Data excerpts below:
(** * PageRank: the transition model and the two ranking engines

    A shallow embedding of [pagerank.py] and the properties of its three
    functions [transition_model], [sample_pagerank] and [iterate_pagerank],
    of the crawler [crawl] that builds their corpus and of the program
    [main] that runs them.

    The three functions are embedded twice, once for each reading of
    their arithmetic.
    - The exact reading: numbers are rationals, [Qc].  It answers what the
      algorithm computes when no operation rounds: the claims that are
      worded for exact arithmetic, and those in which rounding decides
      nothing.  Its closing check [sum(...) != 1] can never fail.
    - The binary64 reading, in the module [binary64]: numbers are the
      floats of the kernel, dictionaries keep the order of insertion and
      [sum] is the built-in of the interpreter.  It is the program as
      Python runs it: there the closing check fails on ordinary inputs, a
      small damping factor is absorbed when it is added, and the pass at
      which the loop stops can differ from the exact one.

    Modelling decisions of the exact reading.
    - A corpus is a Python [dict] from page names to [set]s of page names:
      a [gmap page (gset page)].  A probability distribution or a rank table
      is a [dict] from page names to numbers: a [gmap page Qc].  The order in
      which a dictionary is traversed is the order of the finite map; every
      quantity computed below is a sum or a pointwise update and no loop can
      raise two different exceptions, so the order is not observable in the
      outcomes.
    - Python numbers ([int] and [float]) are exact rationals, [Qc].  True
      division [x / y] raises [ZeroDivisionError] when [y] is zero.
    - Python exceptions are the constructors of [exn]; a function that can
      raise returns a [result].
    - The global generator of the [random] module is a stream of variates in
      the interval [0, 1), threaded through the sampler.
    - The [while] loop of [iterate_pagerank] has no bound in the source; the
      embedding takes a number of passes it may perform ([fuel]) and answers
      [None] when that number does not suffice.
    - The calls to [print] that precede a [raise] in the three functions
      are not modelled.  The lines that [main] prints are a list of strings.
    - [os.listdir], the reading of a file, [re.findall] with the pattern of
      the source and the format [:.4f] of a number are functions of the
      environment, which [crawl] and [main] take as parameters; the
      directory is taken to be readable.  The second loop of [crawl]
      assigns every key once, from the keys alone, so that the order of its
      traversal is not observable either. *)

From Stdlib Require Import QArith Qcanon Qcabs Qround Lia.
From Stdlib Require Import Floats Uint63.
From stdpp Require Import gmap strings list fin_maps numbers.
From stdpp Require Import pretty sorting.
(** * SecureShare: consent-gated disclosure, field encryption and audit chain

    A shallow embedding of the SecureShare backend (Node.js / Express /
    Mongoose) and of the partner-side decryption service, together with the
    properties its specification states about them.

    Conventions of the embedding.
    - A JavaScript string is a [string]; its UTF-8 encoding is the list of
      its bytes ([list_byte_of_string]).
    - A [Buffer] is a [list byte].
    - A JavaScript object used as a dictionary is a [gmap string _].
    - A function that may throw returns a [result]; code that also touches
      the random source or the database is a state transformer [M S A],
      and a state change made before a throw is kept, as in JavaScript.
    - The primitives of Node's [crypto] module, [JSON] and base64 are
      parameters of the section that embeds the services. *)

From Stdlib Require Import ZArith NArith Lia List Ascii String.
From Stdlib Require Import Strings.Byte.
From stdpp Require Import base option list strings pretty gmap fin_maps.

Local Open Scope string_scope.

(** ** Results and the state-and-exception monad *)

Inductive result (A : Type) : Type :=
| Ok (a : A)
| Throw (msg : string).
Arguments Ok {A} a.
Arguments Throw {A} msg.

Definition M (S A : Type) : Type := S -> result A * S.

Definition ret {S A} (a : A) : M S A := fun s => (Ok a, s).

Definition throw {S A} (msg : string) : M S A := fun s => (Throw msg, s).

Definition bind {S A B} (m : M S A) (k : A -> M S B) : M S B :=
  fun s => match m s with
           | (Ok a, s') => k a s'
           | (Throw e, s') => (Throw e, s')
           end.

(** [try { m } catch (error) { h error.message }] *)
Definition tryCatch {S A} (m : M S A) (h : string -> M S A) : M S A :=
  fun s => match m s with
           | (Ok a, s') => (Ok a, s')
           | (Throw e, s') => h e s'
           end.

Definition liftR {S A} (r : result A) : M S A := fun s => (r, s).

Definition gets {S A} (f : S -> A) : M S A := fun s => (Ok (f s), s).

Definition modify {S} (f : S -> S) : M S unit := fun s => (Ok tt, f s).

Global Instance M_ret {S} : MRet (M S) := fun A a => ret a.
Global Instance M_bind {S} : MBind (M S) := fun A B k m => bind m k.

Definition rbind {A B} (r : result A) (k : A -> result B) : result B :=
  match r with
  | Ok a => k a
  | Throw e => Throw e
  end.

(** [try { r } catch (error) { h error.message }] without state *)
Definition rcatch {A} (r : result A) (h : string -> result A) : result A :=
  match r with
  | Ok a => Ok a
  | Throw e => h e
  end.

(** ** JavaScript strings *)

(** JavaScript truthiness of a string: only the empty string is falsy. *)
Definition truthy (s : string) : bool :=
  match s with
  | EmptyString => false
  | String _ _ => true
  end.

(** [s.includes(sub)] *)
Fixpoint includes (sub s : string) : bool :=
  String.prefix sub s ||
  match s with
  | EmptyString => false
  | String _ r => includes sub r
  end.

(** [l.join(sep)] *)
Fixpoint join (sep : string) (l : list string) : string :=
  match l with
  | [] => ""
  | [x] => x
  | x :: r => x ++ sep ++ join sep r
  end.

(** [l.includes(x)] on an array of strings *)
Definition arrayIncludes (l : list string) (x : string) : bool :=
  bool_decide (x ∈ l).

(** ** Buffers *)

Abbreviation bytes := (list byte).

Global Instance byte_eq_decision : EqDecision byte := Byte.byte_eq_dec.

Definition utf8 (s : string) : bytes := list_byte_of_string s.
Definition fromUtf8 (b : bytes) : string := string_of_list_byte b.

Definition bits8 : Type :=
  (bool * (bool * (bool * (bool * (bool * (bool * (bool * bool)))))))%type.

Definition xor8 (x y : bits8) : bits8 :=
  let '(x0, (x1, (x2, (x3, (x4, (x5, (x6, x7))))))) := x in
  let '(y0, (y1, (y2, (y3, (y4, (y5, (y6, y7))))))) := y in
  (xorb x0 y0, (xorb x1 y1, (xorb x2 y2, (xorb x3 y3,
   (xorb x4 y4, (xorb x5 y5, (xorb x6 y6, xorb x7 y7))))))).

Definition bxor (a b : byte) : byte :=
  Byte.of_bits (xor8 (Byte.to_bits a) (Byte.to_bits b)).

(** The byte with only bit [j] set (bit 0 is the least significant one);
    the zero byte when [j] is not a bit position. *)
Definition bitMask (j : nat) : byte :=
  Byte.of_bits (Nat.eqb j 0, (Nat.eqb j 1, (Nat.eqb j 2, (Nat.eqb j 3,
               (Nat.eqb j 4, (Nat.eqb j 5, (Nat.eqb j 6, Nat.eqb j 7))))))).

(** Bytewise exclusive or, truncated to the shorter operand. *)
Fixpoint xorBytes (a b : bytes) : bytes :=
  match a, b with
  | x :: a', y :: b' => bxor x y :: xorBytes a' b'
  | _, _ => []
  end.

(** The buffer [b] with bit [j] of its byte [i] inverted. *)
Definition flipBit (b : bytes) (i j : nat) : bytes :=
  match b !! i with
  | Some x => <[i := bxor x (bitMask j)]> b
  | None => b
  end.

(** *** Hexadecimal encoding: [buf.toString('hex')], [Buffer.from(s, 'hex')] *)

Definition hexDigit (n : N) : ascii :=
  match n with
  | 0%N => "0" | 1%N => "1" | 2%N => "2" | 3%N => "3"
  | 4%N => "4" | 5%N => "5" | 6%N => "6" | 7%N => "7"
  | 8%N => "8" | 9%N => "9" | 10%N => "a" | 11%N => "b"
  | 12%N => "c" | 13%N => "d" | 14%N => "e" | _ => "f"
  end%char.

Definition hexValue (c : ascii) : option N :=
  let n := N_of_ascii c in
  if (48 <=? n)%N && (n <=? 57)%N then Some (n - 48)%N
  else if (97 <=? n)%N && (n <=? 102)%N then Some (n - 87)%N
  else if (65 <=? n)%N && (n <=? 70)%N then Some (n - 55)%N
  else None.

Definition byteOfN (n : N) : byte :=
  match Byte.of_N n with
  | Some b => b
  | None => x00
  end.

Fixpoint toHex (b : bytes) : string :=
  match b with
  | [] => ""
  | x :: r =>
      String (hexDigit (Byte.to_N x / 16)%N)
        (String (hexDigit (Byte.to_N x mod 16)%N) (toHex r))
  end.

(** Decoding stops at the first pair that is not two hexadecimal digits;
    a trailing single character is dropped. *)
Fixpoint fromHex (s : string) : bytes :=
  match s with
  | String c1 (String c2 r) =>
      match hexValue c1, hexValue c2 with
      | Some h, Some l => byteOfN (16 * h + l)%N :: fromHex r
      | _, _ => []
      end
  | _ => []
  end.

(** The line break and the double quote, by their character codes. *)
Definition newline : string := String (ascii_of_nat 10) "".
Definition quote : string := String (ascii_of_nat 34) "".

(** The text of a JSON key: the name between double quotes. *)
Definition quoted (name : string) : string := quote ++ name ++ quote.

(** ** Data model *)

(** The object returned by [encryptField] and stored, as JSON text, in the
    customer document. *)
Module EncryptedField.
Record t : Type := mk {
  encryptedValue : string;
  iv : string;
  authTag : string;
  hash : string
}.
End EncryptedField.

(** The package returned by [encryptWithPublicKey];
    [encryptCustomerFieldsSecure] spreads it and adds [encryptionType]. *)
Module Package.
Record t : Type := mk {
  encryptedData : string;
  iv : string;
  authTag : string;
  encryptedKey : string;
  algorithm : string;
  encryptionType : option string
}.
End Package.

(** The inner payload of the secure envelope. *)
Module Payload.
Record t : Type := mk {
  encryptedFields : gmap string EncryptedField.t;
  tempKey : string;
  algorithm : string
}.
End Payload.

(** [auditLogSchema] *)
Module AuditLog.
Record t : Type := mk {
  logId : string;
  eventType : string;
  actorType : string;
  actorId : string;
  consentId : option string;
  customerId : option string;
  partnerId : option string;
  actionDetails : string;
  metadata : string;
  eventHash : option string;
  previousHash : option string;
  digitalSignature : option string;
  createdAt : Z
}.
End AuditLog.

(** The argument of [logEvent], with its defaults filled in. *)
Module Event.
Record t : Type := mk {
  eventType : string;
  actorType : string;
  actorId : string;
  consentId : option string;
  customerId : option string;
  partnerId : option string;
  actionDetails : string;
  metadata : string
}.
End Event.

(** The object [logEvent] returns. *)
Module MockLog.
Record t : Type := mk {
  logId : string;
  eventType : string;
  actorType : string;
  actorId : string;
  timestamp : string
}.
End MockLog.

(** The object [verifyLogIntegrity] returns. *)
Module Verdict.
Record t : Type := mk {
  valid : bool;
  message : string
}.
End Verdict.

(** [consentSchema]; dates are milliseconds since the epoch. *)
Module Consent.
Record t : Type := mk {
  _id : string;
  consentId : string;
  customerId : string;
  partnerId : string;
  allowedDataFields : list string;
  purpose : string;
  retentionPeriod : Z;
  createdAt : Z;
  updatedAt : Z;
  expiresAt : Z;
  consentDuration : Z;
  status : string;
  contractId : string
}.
End of Data excerpts.
Starting from the data above, filter for lines with "exceptions" and copy each one.

      raise two different exceptions, so the order is not observable in the
    - Python exceptions are the constructors of [exn]; a function that can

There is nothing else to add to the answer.